Descrição
O jovem Marx confiava, desde sua vida pré-revolucionária como editor da Gazeta Renana, que a imprensa livre expressava a realidade do povo e firmava uma opinião pública social independente das formas e controles burocráticos. Ela conferia uma dimensão democrática e universalizadora aos assuntos cotidianos. Noitadas não se afasta do exercício dessa vocação crítica e esclarecedora na qual acreditavam os jovens hegelianos de outrora e a boa imprensa até hoje. Não por acaso o autor assinala preferir Marx a qualquer outro, assim como qualquer revista à obscurantista Veja. O leitor pode abrir este livro em qualquer página. Mas não passar indiferente de uma página a outra, coisa que o estilo altamente criativo do autor não permitirá tão facilmente. E sendo o leitor um pouco mais atento, notará que tais textos não se resumem a um aglomerado de crônicas independentes. Que graça, afinal, teria a própria literatura se dela não fosse possível extrair alguns sentidos? E um dos sentidos deste livro é uma leitura dialética não moralista da realidade. Justamente as suas crônicas mais irreverentes, de argumentação menos formal, mas plenamente viva, é que melhor revelam isso.
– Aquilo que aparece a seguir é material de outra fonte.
Lemma split1_rows t l n rest :
  split1 t = Ok l → size t = S n :: rest →
  length l = S n ∧ Forall (λ c, size c = 1 :: rest) l.
Proof.
  unfold split1. intros Hs E. rewrite E in Hs. injection Hs as <-. split.
  - cbn [length]. rewrite length_map, length_seq. reflexivity.
  - constructor; [reflexivity|]. apply Forall_map, Forall_forall. reflexivity.
Qed.

(** ** Concatenation adds up the rows and the elements *)

Lemma cat_from_size rest rows acc rg ts t :
  cat_from rest rows acc rg ts = Ok t →
  size t = (rows + sum_list (batch_size <$> ts)) :: rest ∧
  Forall (λ c, tl (size c) = rest ∧ 1 ≤ dim c) ts.
Proof.
  revert rows acc. induction ts as [|c ts IH]; intros rows acc; cbn.
  - intros [= <-]. cbn. split; [f_equal; lia | constructor].
  - unfold batch_size at 1, dim at 1.
    destruct (size c) as [|n rest'] eqn:E; [discriminate|].
    case_bool_decide as Hr; [|discriminate]. subst rest'.
    intros Hc. apply IH in Hc as [-> Hall]. split.
    + unfold sum_list. cbn. f_equal. lia.
    + constructor; [|exact Hall]. rewrite E. cbn. split; [reflexivity | lia].
Qed.

Lemma sum_list_cons n l : sum_list (n :: l) = n + sum_list l.
Proof. reflexivity. Qed.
São emblemáticos, nesse sentido, os textos sobre Tim Maia, Carla Bruni e mesmo sobre o tabagismo, numa inteligente alusão a Marilyn Monroe. Eles confluem para a crítica certeira, inspirada em 1968, de que a geração atual não peca pelos excessos, mas pela pobreza cultural de suas faltas. Jorge Mauricio Klanovicz, sempre por criativas associações, fala do drama da insustentável tristeza do ser e dos tempos nos quais os músculos se desenvolvem e a mente se atrofia. García Márquez, Kundera, Borges, Saramago, Che, Sepé e Fidel são heróis inspiradores das noites estreladas que este muito jovem e promissor escritor cambiou pelos dias.
Cabe compreender o significado profundo da afirmação de que desconhecer Niemeyer é somente um sintoma da cultura presente, assim como Hegel descreveu a consciência infeliz como aquela que tomou ciência de sua cisão, mas ainda não domina os meios para superá-la. Uma esquerda moralista não é dialética, porque coloca o dever ser no lugar anterior da necessária compreensão radical do ser. Assim, não consegue lidar direito com uma ética das verdades, nem com o exercício negativo da crítica libertadora. É por isso que figuras como ver os conflitos como globais, enunciar "viver sem interrupção", preferir "navegar" em vez de "surfar", podem ilustrar com coerência, nestas páginas literárias, a recusa do "conforto do esquecimento" e "a luta pela manutenção de algumas utopias". Paulo Denisar Fraga, filósofo e professor da Universidade Federal de Alfenas (MG)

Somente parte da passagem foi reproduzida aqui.